In recent years, the horror genre has become a familiar parade of startling jumps and characters with shaky psychological dispositions. Little about new film “Silent House” differs from the new genre norm, but the film isn’t trying to be innovative in plot points, but in technique. The problem with the film’s grand technical ambitions is that it only partially fulfills them.

“Silent House” is an English-speaking remake of the 2010 Spanish film “La Casa Muda” and stars Elizabeth Olsen (who broke into the movie business with her praiseworthy performance in “Martha Marcy May Marlene” last year) as Sarah, who is helping her father and uncle to fix up their old vacation home to sell. In the process, Sarah is left alone in the large, dark house as mysterious figures begin to stalk and taunt her. The problem with the plot is that it relies on familiar tropes and a “twist ending” that any rational person can see coming from almost the beginning of the film.

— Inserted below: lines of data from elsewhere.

Ltac steps_side :=
  lazymatch goal with
  | |- PreOrder _ => typeclasses eauto
  | |- forall _, steps _ _ => intros ?
  | |- forall (_ : state) (_ : _), _ =>
      first [ solve [auto] | intros [] ?; steps_field ]
  | |- forall _ : state, _ =>
      first [ solve [auto] | intros []; steps_field ]
  | |- _ => idtac
  end.

Ltac steps_structure :=
  lazymatch goal with
  | |- steps _ (mbind _ _) => apply steps_bind; steps_side
  | |- steps _ (mret _) => apply steps_mret; steps_side
  | |- steps _ (throw _) => apply steps_throw; steps_side
  | |- steps _ (lift _) => apply steps_lift; steps_side
  | |- steps _ (gets _) => apply steps_gets; steps_side
  | |- steps _ (when _ _) => apply steps_when; steps_side
  | |- steps _ (try_catch _ _) => apply steps_try_catch; steps_side
  | |- steps _ (if ?b then _ else _) => destruct b
  | |- steps _ (match ?x with _ => _ end) => destruct x
  end.

(** Calls that touch neither the ticker's fields nor the store. *)
Ltac steps_call :=
  lazymatch goal with
  | |- steps _ (fetch _ _) => apply steps_fetch; steps_side
  | |- steps _ (Date_now _) => apply steps_Date_now; steps_side
  | |- steps _ (getItem _ _) => apply steps_getItem; steps_side
  | |- steps _ (setItem _ _ _) => apply steps_setItem; steps_side
  | |- steps _ (removeItem _ _) => apply steps_removeItem; steps_side
  | |- steps _ (modify _) => apply steps_modify; steps_side
  end.

Create HintDb frame discriminated.

Ltac frame :=
  repeat first [ steps_structure | steps_call | solve [eauto with frame] ].

(** The methods, for any relation that ignores the fields they write. *)
Section Frames.
Context (P : Platform) (W : World).
Context (R : relation state) `{!PreOrder R}.
Hypothesis R_tick : forall s, R s (next_tick s).
Hypothesis R_store : forall s m, R s (set_localStorage m s).
Hypothesis R_list : forall s l, R s (set_tickerList l s).
Hypothesis R_position : forall s x, R s (set_currentPosition x s).

Lemma saveToCache_steps : steps R (saveToCache W).
Proof. unfold saveToCache. frame. Qed.
Hint Resolve saveToCache_steps : frame.

Lemma formatTimeAgo_steps v : steps R (formatTimeAgo P W v).
Proof. unfold formatTimeAgo. frame. Qed.
Hint Resolve formatTimeAgo_steps : frame.

Lemma sanitizeText_steps v : steps R (sanitizeText P v).
Proof. unfold sanitizeText. frame. Qed.
Hint Resolve sanitizeText_steps : frame.

Lemma render_element_steps i h : steps R (render_element P W i h).
Proof. unfold render_element. frame. Qed.
Hint Resolve render_element_steps : frame.

Lemma render_elements_steps hs : forall i, steps R (render_elements P W i hs).
Proof. induction hs as [|h hs IH]; intros i; simpl; frame. Qed.
Hint Resolve render_elements_steps : frame.

Lemma renderHeadlines_steps : steps R (renderHeadlines P W).
Proof. unfold renderHeadlines. frame. Qed.
Hint Resolve renderHeadlines_steps : frame.

Lemma headlines_empty_steps : steps R headlines_empty.
Proof. unfold headlines_empty. frame. Qed.

Lemma headlines_nonempty_steps : steps R (headlines_nonempty P).
Proof. unfold headlines_nonempty. frame. Qed.

Lemma fetch_json_steps path : steps R (fetch_json W path).
Proof. unfold fetch_json. frame. Qed.

Lemma fetch_fallback_txt_steps svc : steps R (fetch_fallback_txt W svc).
Proof. unfold fetch_fallback_txt. frame. Qed.

Hint Resolve headlines_empty_steps headlines_nonempty_steps fetch_json_steps
  fetch_fallback_txt_steps : frame.

Hypothesis R_headlines : forall s h, R s (set_headlines h s).

Lemma fallback_headlines_steps adapter path :
  steps R (fallback_headlines W adapter path).
Proof. unfold fallback_headlines. frame. Qed.
Hint Resolve fallback_headlines_steps : frame.

Lemma loadFromCache_steps : steps R (loadFromCache P W).
Proof. unfold loadFromCache. frame. Qed.

Lemma load_json_steps adapter path : steps R (load_json W adapter path).
Proof. unfold load_json. frame. Qed.
Hint Resolve load_json_steps : frame.

Lemma directive_stage_steps svc lines : steps R (directive_stage P W svc lines).
Proof. unfold directive_stage. frame. Qed.

Lemma json_line_stage_steps lines : steps R (json_line_stage P W lines).
Proof. unfold json_line_stage. frame. Qed.

Lemma plain_lines_stage_steps svc lines : steps R (plain_lines_stage W svc lines).
Proof. unfold plain_lines_stage. frame. Qed.

Hint Resolve directive_stage_steps json_line_stage_steps plain_lines_stage_steps : frame.

Lemma resolve_lines_steps svc lines : steps R (resolve_lines P W svc lines).
Proof. unfold resolve_lines. frame. Qed.
Hint Resolve resolve_lines_steps : frame.

Lemma loadFallbackFromTxt_steps : steps R (loadFallbackFromTxt P W).
Proof. unfold loadFallbackFromTxt. frame. Qed.
Hint Resolve loadFallbackFromTxt_steps loadFromCache_steps : frame.

Hypothesis R_offline : forall s b, R s (set_offlineMode b s).
Hypothesis R_update : forall s t, R s (set_lastUpdate t s).

Lemma load_remote_steps : steps R (load_remote P W).
Proof. unfold load_remote. frame. Qed.

Lemma recover_steps : steps R (recover P W).
Proof. unfold recover. frame. Qed.
Hint Resolve load_remote_steps recover_steps : frame.

Lemma loadHeadlines_steps : steps R (loadHeadlines P W).
Proof. unfold loadHeadlines. frame. Qed.
End Frames.

(** The methods, for a concrete relation: their side conditions compute. *)
Ltac steps_method :=
  lazymatch goal with
  | |- steps _ (saveToCache _) => apply saveToCache_steps; steps_side
  | |- steps _ (renderHeadlines _ _) => apply renderHeadlines_steps; steps_side
  | |- steps _ (render_elements _ _ _ _) => apply render_elements_steps; steps_side
  | |- steps _ (loadFromCache _ _) => apply loadFromCache_steps; steps_side
  | |- steps _ (loadFallbackFromTxt _ _) => apply loadFallbackFromTxt_steps; steps_side
  | |- steps _ (resolve_lines _ _ _ _) => apply resolve_lines_steps; steps_side
  | |- steps _ (directive_stage _ _ _ _) => apply directive_stage_steps; steps_side
  | |- steps _ (json_line_stage _ _ _) => apply json_line_stage_steps; steps_side
  | |- steps _ (plain_lines_stage _ _ _) => apply plain_lines_stage_steps; steps_side
  | |- steps _ (load_json _ _ _) => apply load_json_steps; steps_side
  | |- steps _ (fallback_headlines _ _ _) => apply fallback_headlines_steps; steps_side
  | |- steps _ (loadHeadlines _ _) => apply loadHeadlines_steps; steps_side
  | |- steps _ (load_remote _ _) => apply load_remote_steps; steps_side
  | |- steps _ (recover _ _) => apply recover_steps; steps_side
  | |- steps _ (fetch_json _ _) => apply fetch_json_steps; steps_side
  | |- steps _ (fetch_fallback_txt _ _) => apply fetch_fallback_txt_steps; steps_side
  | |- steps _ headlines_empty => apply headlines_empty_steps; steps_side
  | |- steps _ (headlines_nonempty _) => apply headlines_nonempty_steps; steps_side
  end.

“Silent House” has been marketed as an hour and a half single take film with no edits. The filmmakers (Chris Kentis and Laura Lau) keep the camera focused on Olsen’s character throughout the film, giving you a sense of claustrophobia and the opportunity to experience the character’s terror first-hand. Olsen’s acting skill is truly what keeps this movie afloat: in the first ten minutes, the acting of her costars Eric Stevens and Adam Trese combined with the handheld camera work makes the movie feel amateurish.

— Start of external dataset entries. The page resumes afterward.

Lemma stopSession_on_schedule (s : State) :
  on_schedule s → on_schedule (stopSession throws s).
Proof.
  intros (H1 & H2 & H3). unfold on_schedule.
  rewrite stopSession_schedule, stopSession_cursor, stopSession_pending.
  auto.
Qed.

Lemma step_on_schedule (e : Event) (s : State) :
  quiet e → on_schedule s → on_schedule (step throws e s).
Proof.
  intros Hq Hs. pose proof Hs as (H1 & H2 & H3).
  destruct e; simpl in *; try exact Hs.
  - unfold onClick. case_bool_decide; [exact Hs|].
    apply stopSession_on_schedule, Hs.
  - case_match; exact Hs.
  - case_match; exact Hs.
  - case_match; exact Hs.
  - case_match; exact Hs.
  - unfold onmessage_arrive. case_match.
    + unfold on_schedule; simpl. split; [exact H1|]. split; [lia|].
      apply Forall_app. split; [exact H3|]. repeat constructor. exact Hq.
    + apply onmessage_tail_on_schedule; assumption.
  - unfold onmessage_resume.
    destruct (pending s !! j) as [m|] eqn:Hj; [|exact Hs].
    apply onmessage_tail_on_schedule.
    + exact (proj1 (Forall_lookup _ _) H3 _ _ Hj).
    + unfold on_schedule, enqueue_finish, emit; simpl.
      rewrite schedule_app; simpl. rewrite back_to_back_snoc, end_of_snoc.
      split; [split; assumption|]. split; [lia|]. apply Forall_delete, H3.
  - apply stopSession_on_schedule. exact Hs.
  - apply stopSession_on_schedule. exact Hs.
  - case_match; [|exact Hs]. unfold interval_callback.
    repeat case_match; try exact Hs.
    unfold on_schedule, emit; simpl. rewrite schedule_app; simpl.
    rewrite app_nil_r. exact Hs.
  - case_match; [|exact Hs].
    unfold on_schedule, onaudioprocess, emit; simpl.
    rewrite schedule_app; simpl. rewrite app_nil_r. exact Hs.
Qed.

End Schedule.

(** X1: the cursor never moves back except to 0 when an interruption is
    handled: every step of the component leaves [nextStartTimeRef] where it
    is or moves it forward, unless the step runs the interrupted block of
    a message, which sets it to 0. *)
Theorem cursor_only_falls_on_interruption
    (throws : Effect → bool) (e : Event) (s : State) :
  nextStartTimeRef s ≤ nextStartTimeRef (step throws e s)
  ∨ (nextStartTimeRef (step throws e s) = 0 ∧ interrupting e s).
Proof.
  destruct e; simpl; try (left; reflexivity).
  - left. unfold onClick. case_bool_decide; [reflexivity|].
    rewrite stopSession_cursor. reflexivity.
  - left. case_match; reflexivity.
  - left. case_match; reflexivity.
  - left. case_match; reflexivity.
  - left. case_match; reflexivity.
  - unfold onmessage_arrive. case_match.
    + left. simpl. lia.
    + rewrite onmessage_tail_cursor.
      destruct (interrupted m) eqn:Hi;
        [right; split; reflexivity|left; reflexivity].
  - unfold onmessage_resume.
    destruct (pending s !! j) as [m|] eqn:Hj; [|left; reflexivity].
    rewrite onmessage_tail_cursor.
    destruct (interrupted m) eqn:Hi; [right; eauto|left].
    simpl. lia.
  - left. unfold onerror. rewrite stopSession_cursor. reflexivity.
  - left. unfold onclose. rewrite stopSession_cursor. reflexivity.
  - left. case_match; [|reflexivity]. unfold interval_callback.
    repeat case_match; reflexivity.
  - left. case_match; reflexivity.
Qed.

(** X2: as long as no interruption is delivered, the buffers handed to
    [source.start] never overlap, however the handlers are interleaved and
    whatever else happens (stops, restarts, ticks): in the log of any such
    run every buffer starts no earlier than the end of the buffer started
    before it. *)
Theorem playback_never_overlaps
    (throws : Effect → bool) (saved : option (list TranscriptionEntry))
    (es : list Event) :
  Forall quiet es →
  back_to_back 0 (schedule (effects (run throws es (mount saved)))).
Proof.
  intros Hq.
  apply (run_invariant_on throws quiet on_schedule (step_on_schedule throws)
           es (mount saved) Hq).
  repeat split; simpl; [lia|constructor].
Qed.

(** Two audio messages whose decoding overlaps, in a session started
    through the action button. *)
Lemma playback_never_overlaps_witness :
  let es := [UiClick; MediaReady 0 5; TransportOpen 0; SessionResolved 0 9;
             TransportMessage audio_message (at_time 48000);
             TransportMessage audio_message (at_time 48100);
             DecodeDone 1 7200 (at_time 48200);
             DecodeDone 0 12000 (at_time 48300)] in
  Forall quiet es
  ∧ schedule (effects (run no_failure es (mount None)))
    = [(48100, 7200); (55300, 12000)]
  ∧ back_to_back 0 (schedule (effects (run no_failure es (mount None)))).
Proof.
  cbv zeta.
  assert (Hq : Forall quiet
                 [UiClick; MediaReady 0 5; TransportOpen 0;
                  SessionResolved 0 9;
                  TransportMessage audio_message (at_time 48000);
                  TransportMessage audio_message (at_time 48100);
                  DecodeDone 1 7200 (at_time 48200);
                  DecodeDone 0 12000 (at_time 48300)]).
  { repeat constructor. }
  split; [exact Hq|]. split; [reflexivity|].
  exact (playback_never_overlaps no_failure None _ Hq).
Defined.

The single-take idea is wonderful in theory: the movie happens in real time, and watching Olsen’s reactions give you a real sense of terror, even if the character makes some questionable choices. The facts have arisen that it was shot in rough ten-minute segments, and then edited to hide the cuts. If the plot of the film could stand on it’s own without relying on the marketing and filmmaking ploy of a single continuous shot, this would have been just fine. Although the bulk of the movie rests on Olsen’s very capable acting, the rest of the film leaves something to be desired.